A long run-on sentence is difficult to translate as the meaning will get lost while you are talking (and the translator is trying to pay attention), take a breath, pause, and shorten your speech.


Your speech will be twice as long with the two of you speaking. You may need to shorten what you were planning to say.


Speak your point. Speak it short.

6. Be careful of repetition.

If you normally repeat for emphasis, remember some listeners in the room understand both the translator as well as you. They are already hearing the message repeated. When you repeat a phrase, it can get tedious.


When you repeat a phrase, it will get tedious.

7. Keep a flow going.

Once your translator begins to understand your pattern, you will begin to speak more simultaneously. Your pace will begin to flow with your translator.


Don’t get flustered if they begin to speak even as you are finishing your sentence. This is a natural progression when you are working with translators that know what they are doing.

8. Allow for responses.

When you are being translated, it gives you more time to think about what you will say next. It is easy to keep planning your next sentence. As you listen to your translator it will feel like you are in a conversation.


Remember your translator is not the one you are having a conversation with. Pay attention to the person you are actually speaking to, do they need you to stop speaking so they can respond?

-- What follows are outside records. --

Record rep m es fs : Prop := {
  rep_head : head m = first_ix es None;
  rep_tail : tail m = last_ix None es;
  rep_seg : seg (slab m) None es None;
  rep_free_head : free_head m = hd_error fs;
  rep_fseg : fseg (slab m) fs;
  rep_slots : es.*1 ++ fs ≡ₚ seq 0 (length (slab m));
  rep_len : len m = length es;
  rep_table : ht_elems (table m) ≡ₚ (index_hash (hasher m) <$> es);
  rep_keys : keys_distinct key_eqb es.*2;
}.

(** A well-formed map, and the list it stands for. *)
Definition represents m (l : list (K * V)) : Prop := exists es fs, rep m es fs /\ l = es.*2.

Lemma rep_nodup m es fs : rep m es fs -> NoDup (es.*1 ++ fs).
Proof. intros Hr. rewrite (rep_slots _ _ _ Hr). apply NoDup_seq. Qed.

Lemma rep_nodup_es m es fs : rep m es fs -> NoDup es.*1.
Proof. intros Hr%rep_nodup. by apply NoDup_app in Hr as (? & _). Qed.

Lemma rep_disjoint m es fs i : rep m es fs -> i ∈ es.*1 -> i ∈ fs -> False.
Proof. intros Hr%rep_nodup. apply NoDup_app in Hr as (_ & Hd & _). apply Hd. Qed.

Lemma rep_key_matches m es fs k i k' v :
  rep m es fs -> (i, (k', v)) ∈ es -> key_matches m k i = key_eqb k' k.
Proof.
  intros Hr Hin. destruct (seg_lookup _ _ _ _ _ _ (rep_seg _ _ _ Hr) Hin) as (q & x & E).
  unfold key_matches, key_at, entry_at. by rewrite E.
Qed.

(** Equal keys find the same entry: the one stored under their common hash. *)
Lemma keys_distinct_absent l1 l2 k k' v :
  keys_distinct key_eqb (l1 ++ (k', v) :: l2) -> key_eqb k' k = true ->
  al_get key_eqb k l1 = None (A := V).
Proof.
  intros (_ & _ & Hf)%keys_distinct_app Hk. apply al_get_none.
  eapply Forall_impl; [exact Hf|]. intros [k1 v1] Hf1. simpl in *.
  inversion Hf1 as [|? ? Hne _]; subst. simpl in Hne.
  destruct (key_eqb k1 k) eqn:E; [|done].
  rewrite (key_eqb_trans k1 k k') in Hne; [done|done|by rewrite key_eqb_sym].
Qed.

Lemma rep_find m es fs k :
  rep m es fs ->
  match index_of_hashed m (hash_of m k) k with
  | Some i => exists es1 k' v es2, es = es1 ++ (i, (k', v)) :: es2 /\ key_eqb k' k = true /\
                al_get key_eqb k es1.*2 = None
  | None => al_get key_eqb k es.*2 = None
  end.
Proof.
  intros Hr. unfold index_of_hashed.
  destruct (ht_find (table m) (hash_of m k) (key_matches m k)) as [i|] eqn:E.
  - apply ht_find_some in E as [Hin Hm]. rewrite (rep_table _ _ _ Hr) in Hin.
    apply list_elem_of_fmap in Hin as ([j [k' v]] & Heq & Hin).
    unfold index_hash in Heq. simpl in Heq. injection Heq as _ ->.
    rewrite (rep_key_matches _ _ _ _ _ _ _ Hr Hin) in Hm.
    apply list_elem_of_split in Hin as (es1 & es2 & ->).
    exists es1, k', v, es2. split; [done|]. split; [done|].
    pose proof (rep_keys _ _ _ Hr) as Hk. rewrite fmap_app in Hk. simpl in Hk.
    by eapply keys_distinct_absent.
  - apply al_get_none, Forall_forall. intros [k' v] Hin. simpl.
    apply list_elem_of_fmap in Hin as ([i [k1 v1]] & Heq & Hin). simpl in Heq.
    injection Heq as <- <-. destruct (key_eqb k' k) eqn:Ek; [|done].
    rewrite <- (rep_key_matches _ _ _ _ _ _ _ Hr Hin) in Ek.
    rewrite <- Ek. eapply ht_find_none; [exact E|].
    rewrite (rep_table _ _ _ Hr). apply list_elem_of_fmap.
    exists (i, (k', v)). split; [|done]. unfold index_hash, hash_of. simpl. f_equal.
    rewrite (rep_key_matches _ _ _ _ _ _ _ Hr Hin) in Ek.
    symmetry. by apply key_hash_eq.
Qed.

Lemma rep_new s : rep (new s) [] [].
Proof.
  constructor; simpl; try done. by rewrite ht_elems_new.
Qed.

Lemma rep_clear m : rep (clear m) [] [].
Proof. constructor; simpl; try done. by rewrite ht_elems_clear. Qed.

Lemma rep_get m es fs k : rep m es fs -> get m k = al_get key_eqb k es.*2.
Proof.
  intros Hr. pose proof (rep_find m es fs k Hr) as Hf. unfold get, index_of.
  destruct (index_of_hashed m (hash_of m k) k) as [i|]; [|done].
  destruct Hf as (es1 & k' & v & es2 & -> & Hk & Ha).
  destruct (seg_lookup _ _ _ _ i (k', v) (rep_seg _ _ _ Hr)) as (q & x & E); [set_solver|].
  unfold entry_at. rewrite E, fmap_app, al_get_app_absent by done. simpl. by rewrite Hk.
Qed.

Lemma rep_contains_key m es fs k :
  rep m es fs -> contains_key m k = bool_decide (is_Some (al_get key_eqb k es.*2)).
Proof.
  intros Hr. pose proof (rep_find m es fs k Hr) as Hf. unfold contains_key, index_of.
  destruct (index_of_hashed m (hash_of m k) k) as [i|].
  - destruct Hf as (es1 & k' & v & es2 & -> & Hk & Ha).
    rewrite fmap_app, al_get_app_absent by done. simpl. rewrite Hk. by rewrite bool_decide_true.
  - rewrite Hf. rewrite bool_decide_false; [done|]. by intros [? ?].
Qed.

Finally. If you have never found yourself working with translators, consider this last pro tip option:

9. Practice ahead of time

You don’t need to find an audience and a foreign language to practice. If you are a team leader play this team training game with someone from your team.


Have a participant come up to share a story or testimony. Act as the interpreter.

Simply rephrase their words. Interpret from English into English.

  1. If they speak too long … Skip some of what they say.

  2. Misunderstand idiom.

  3. Throw in strange “explanations” of the cultural significance of their body language.

Your team will love it, and learn valuable information about working with translators.

Have you ever needed to translate?  Do you have other tips you could share?